SLPWA Urges US Army to Cleanup Reeder Creek

In comments submitted last week to the US Army and the US Environmental Protection Agency regarding the Final Proposed Remedial Action Plan for the Seneca Army Depot Munitions Sites, Seneca Lake Pure Water Association (SLPWA) requested that steps be taken to identify and remove the source(s) of phosphorus, coliform and E. coli which are polluting Reeder Creek, Seneca Lake and other downstream waterways.

The US Army, Environmental Protection Agency and the NYS DEC invited Public Comments regarding their recommendation to implement Land Use Controls to prohibit residential housing, elementary and secondary schools, childcare facilities or playgrounds and requires annual Explosive Safety Education for property owners of the former munitions sites. The plan states that it protects human health and the environment by limiting human interactions with munitions and explosives of concern, the plan is easily implementable and the estimated 30-year cost of remediation is $56,400.00. However, the plan also clearly states that it does not reduce the toxicity, mobility or volume of wastes.

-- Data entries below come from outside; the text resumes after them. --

(* ===== verification/ChatStorage.v ===== *)
(** * Stored messages of the playground

    [features/playground/lib/storage/storage.ts]: what is kept of a conversation,
    how it is cut to size and repaired when it is loaded, and when it is written
    back.  The schema of the messages (a library) and their JSON text are
    parameters. *)

From Stdlib Require Import String.
From S2P Require Import Prelude JsNumber JsString JsText Ast Request Regex Json ChatMessage.

#[local] Open Scope nat_scope.

(** ** Limits ([storage-schema.ts]) *)

Definition MAX_STORED_MESSAGES : nat := 100.
Definition MAX_STORED_MESSAGES_BYTES : Z := 1048576.
Definition MAX_LOADED_MESSAGES_CHARS : Z := 120000.
Definition MAX_LOADED_MESSAGE_CHARS : Z := 40000.
Definition MIN_PREFIX_COLLAPSE_LENGTH : Z := 2000.
Definition MIN_REPEATED_SECTION_COUNT : nat := 3.
Definition TRUNCATED_CONTENT_SUFFIX : str := [10; 10]%N ++ u "[...]".

(** [s.length], as a binary number. *)
Definition size (s : str) : Z := Z.of_nat (length s).

(** ** Cutting *)

Definition trimMessages (messages : list Message) : list Message :=
  if length messages <=? MAX_STORED_MESSAGES then messages
  else drop (length messages - MAX_STORED_MESSAGES) messages.

Definition getMessageSize (message : Message) : Z :=
  let versionsSize := fold_left (fun total version => (total + size (v_content version))%Z) (m_versions message) 0%Z in
  let reasoningSize := match m_reasoning message with Some r => size (r_content r) | None => 0%Z end in
  (versionsSize + reasoningSize)%Z.

Definition truncateText (text : str) (maxLength : Z) : str :=
  if (size text <=? maxLength)%Z then text
  else if (maxLength <=? size TRUNCATED_CONTENT_SUFFIX)%Z then take (Z.to_nat maxLength) text
  else take (Z.to_nat (maxLength - size TRUNCATED_CONTENT_SUFFIX)) text ++ TRUNCATED_CONTENT_SUFFIX.

(** ** Repeated sections *)

Record SectionOccurrence : Type := { heading : str; heading_index : nat }.

Definition line_terminator (c : N) : bool := bool_decide (c ∈ [10; 13; 8232; 8233]%N).

(** [/^#{2,6}\s+\d+\.\s+.+$/gm] behind its [^]; [$] is checked at the end. *)
Definition SECTION_HEADING_LINE_PATTERN : re :=
  let hash := lit "#" in
  seqs [hash; hash; opt (Seq hash (opt (Seq hash (opt (Seq hash (opt hash))))));
        plus space; plus digit; lit "."; plus space; plus any].
Definition at_line_end (s : str) : bool :=
  match s with [] => true | c :: _ => line_terminator c end.
Definition match_heading (s : str) : option str :=
  fst <$> run_re SECTION_HEADING_LINE_PATTERN s [] (fun s c => if at_line_end s then Some (s, c) else None).

(** [text.matchAll(...)] from [index] on; [line_start]: [^] holds here. *)
Fixpoint section_loop (fuel : nat) (line_start : bool) (index : nat) (s : str) : list SectionOccurrence :=
  match fuel, s with
  | O, _ | _, [] => []
  | S fuel, c :: s' =>
      match (if line_start then match_heading s else None) with
      | Some rest =>
          let n := length s - length rest in
          {| heading := take n s; heading_index := index |} :: section_loop fuel false (index + n) rest
      | None => section_loop fuel (line_terminator c) (S index) s'
      end
  end.
Definition getSectionOccurrences (text : str) : list SectionOccurrence :=
  section_loop (length text) true 0 text.

Definition getHeadingCounts (occurrences : list SectionOccurrence) : list (str * nat) :=
  fold_left (fun counts occurrence =>
    assoc_set (heading occurrence) (S (default 0 (assoc_get (heading occurrence) counts))) counts) occurrences [].

(** From the last occurrence to the first: where each repeated heading comes last. *)
Fixpoint last_repeated (headingCounts : list (str * nat)) (seenHeadings : list str)
    (occurrences : list SectionOccurrence) : list nat :=
  match occurrences with
  | [] => []
  | occurrence :: occurrences =>
      let count := default 0 (assoc_get (heading occurrence) headingCounts) in
      if (count <? MIN_REPEATED_SECTION_COUNT) || one_of seenHeadings (heading occurrence)
      then last_repeated headingCounts seenHeadings occurrences
      else heading_index occurrence
             :: last_repeated headingCounts (heading occurrence :: seenHeadings) occurrences
  end.

Definition findLastRepeatedSectionRunStart (text : str) : option nat :=
  let occurrences := getSectionOccurrences text in
  match last_repeated (getHeadingCounts occurrences) [] (rev occurrences) with
  | [] => None
  | index :: indexes => Some (fold_left Nat.min indexes index)
  end.

Definition collapseRepeatedSectionSnapshots (text : str) : str :=
  if (size text <? MIN_PREFIX_COLLAPSE_LENGTH)%Z then text
  else match findLastRepeatedSectionRunStart text with
       | None => text
       | Some lastRepeatedRunStart => drop lastRepeatedRunStart text
       end.

(** ** Repairing a message *)

Definition normalized_version (version : MessageVersion) : MessageVersion * bool :=
  let collapsedContent := collapseRepeatedSectionSnapshots (v_content version) in
  let content := truncateText collapsedContent MAX_LOADED_MESSAGE_CHARS in
  if str_eqb content (v_content version) && str_eqb collapsedContent (v_content version) then (version, false)
  else (Version (v_id version) content, true).

(** The message with its texts cut, when that changes one; the flag says so. *)
Definition normalized_texts (message : Message) : Message * bool :=
  let versions := map normalized_version (m_versions message) in
  let reasoning :=
    (fun r => with_reasoning_content (truncateText (r_content r) MAX_LOADED_MESSAGE_CHARS) r) <$> m_reasoning message in
  let changed :=
    existsb snd versions
    || negb (bool_decide ((r_content <$> reasoning) = (r_content <$> m_reasoning message))) in
  if changed then (with_reasoning reasoning (with_versions (map fst versions) message), true) else (message, false).

(** [normalized.reasoning?.content.trim()] is not empty. *)
Definition has_reasoning (message : Message) : bool :=
  match m_reasoning message with Some r => nonempty (trim (r_content r)) | None => false end.

(** The second component: the result is another object. *)
Definition normalizeStoredMessageForLoad (clock : Clock) (message : Message) : Message * bool :=
  let '(normalized, changed) := normalized_texts message in
  if negb (isAssistantMessagePending normalized) then (normalized, changed)
  else if negb (hasMessageContent normalized) && negb (has_reasoning normalized) then (normalized, changed)
  else
    let completedAt :=
      match m_completedAt normalized, m_reasoning normalized ≫= r_completedAt,
            m_startedAt normalized, m_createdAt normalized with
      | Some t, _, _, _ | None, Some t, _, _ | None, None, Some t, _ | None, None, None, Some t => t
      | None, None, None, None => clock 2
      end in
    (completeAssistantTiming
       (with_streaming false (with_status Status_complete (finalizeMessage clock normalized None))) completedAt, true).

(** The loop from the last message to the first; [result] has the first kept
    message first, as after its [reverse]. *)
Fixpoint size_loop (totalSize : Z) (result : list Message) (messages : list Message) : list Message :=
  match messages with
  | [] => result
  | message :: messages =>
      let messageSize := getMessageSize message in
      if match result with [] => false | _ => (MAX_LOADED_MESSAGES_CHARS <? totalSize + messageSize)%Z end then result
      else size_loop (totalSize + messageSize)%Z (message :: result) messages
  end.
Definition trimMessagesByContentSize (messages : list Message) : list Message := size_loop 0 [] (rev messages).

(** ** Loading and saving *)

Section storage.
  (** [schema]: [messagesSchema.parse] of a read value, [None] when it throws;
      [conforms]: the same check of messages in memory; [encode]: the text
      [JSON.stringify({ version, data })]; [accepts]: [setItem] does not throw. *)
  Context (schema : value -> option (list Message)) (conforms : list Message -> bool)
    (encode : list Message -> str) (accepts : str -> bool) (t : str -> str).

Definition unwrapStoredValue (v : value) : value :=
    match v with
    | VObject fields =>
        match assoc_get (u "version") fields, assoc_get (u "data") fields with
        | Some _, Some data => data
        | _, _ => v
        end
    | _ => v
    end.

  (** The stored text of the messages after the call. *)
Definition saveMessages (stored : option str) (messages : list Message) : option str :=
    let trimmed := trimMessages messages in
    if conforms trimmed && accepts (encode trimmed) then Some (encode trimmed) else stored.

  (** What [loadMessages] returns for accepted messages, before it saves them; the
      message at position [i] is normalized with the clock [clocks i]. *)
Definition repaired (clocks : nat -> Clock) (clock : Clock) (parsed : list Message) : list Message :=
    let normalized := imap (fun i message => fst (normalizeStoredMessageForLoad (clocks i) message)) parsed in
    sanitizeMessagesOnLoad t clock (trimMessagesByContentSize (trimMessages normalized)).

  (** Returns the messages and the stored text.  [trimMessagesByContentSize] makes
      a new array, so that the condition of the save always holds. *)
Definition loadMessages (clocks : nat -> Clock) (clock : Clock) (stored : option str)
    : option (list Message) * option str :=
    match stored with
    | None | Some [] => (None, stored)
    | Some saved =>
        if (MAX_STORED_MESSAGES_BYTES <? size saved)%Z then (None, None)
        else
          match json_parse saved with
          | None => (None, stored)
          | Some v =>
              if negb (truthy v) then (None, stored)
              else
                match schema (unwrapStoredValue v) with
                | None => (None, stored)
                | Some parsed =>
                    let sanitized := repaired clocks clock parsed in
                    (Some sanitized, saveMessages stored sanitized)
                end
          end
    end.
End storage.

Seneca Lake Pure Waters Association began monitoring the water quality of the Reeder Creek in 2014. Water samples from Reeder Creek, analyzed by Community Science Institute in Ithaca, New York, a state-certified water quality testing laboratory, repeatedly showed high levels of phosphorus as well as elevated levels of pathogen (coliform, e-coli) concentrations. Upon review by the NYS Department of Environmental Conservation (NYSDEC), Reeder Creek was placed on the NYS Section 303(d) List of Impaired Waters due to its high phosphorus levels. The DEC recently released the results of 2016 benthic macroinvertebrate studies of Reeder Creek, which classified the stream as being moderately impacted.

Elevated levels of phosphorus in the lake stimulate growth of algae and harmful cyanobacteria (HABS). The shoreline of Seneca Lake, north of the mouth of Reeder Creek (near the Waterloo drinking water intake) has experienced HABS blooms during the past two summers. Reducing the phosphorus levels in Reeder Creek is necessary to help reduce algae blooms along this shoreline.

While SLPWA’s first priority concern with Reeder Creek is the high level of phosphorus it carries into Seneca Lake, it is not the only concern. The water sampling results also measured levels of coliform and E. coli that are generally higher than NYSDEC guidance levels. It is thought that the source of the elevated levels of phosphorus is related to the disposal of munitions at the Seneca Army Depot and that the sources of the coliform and E. coli are most likely wastewater treatment discharges into the creek.

While the Army’s plan attempts to protects human health and the environment by limiting human interactions with munitions and explosives of concern it does not address the long terms hazards of phosphorus, coliform and E. coli flowing into our drinking water source, Seneca Lake.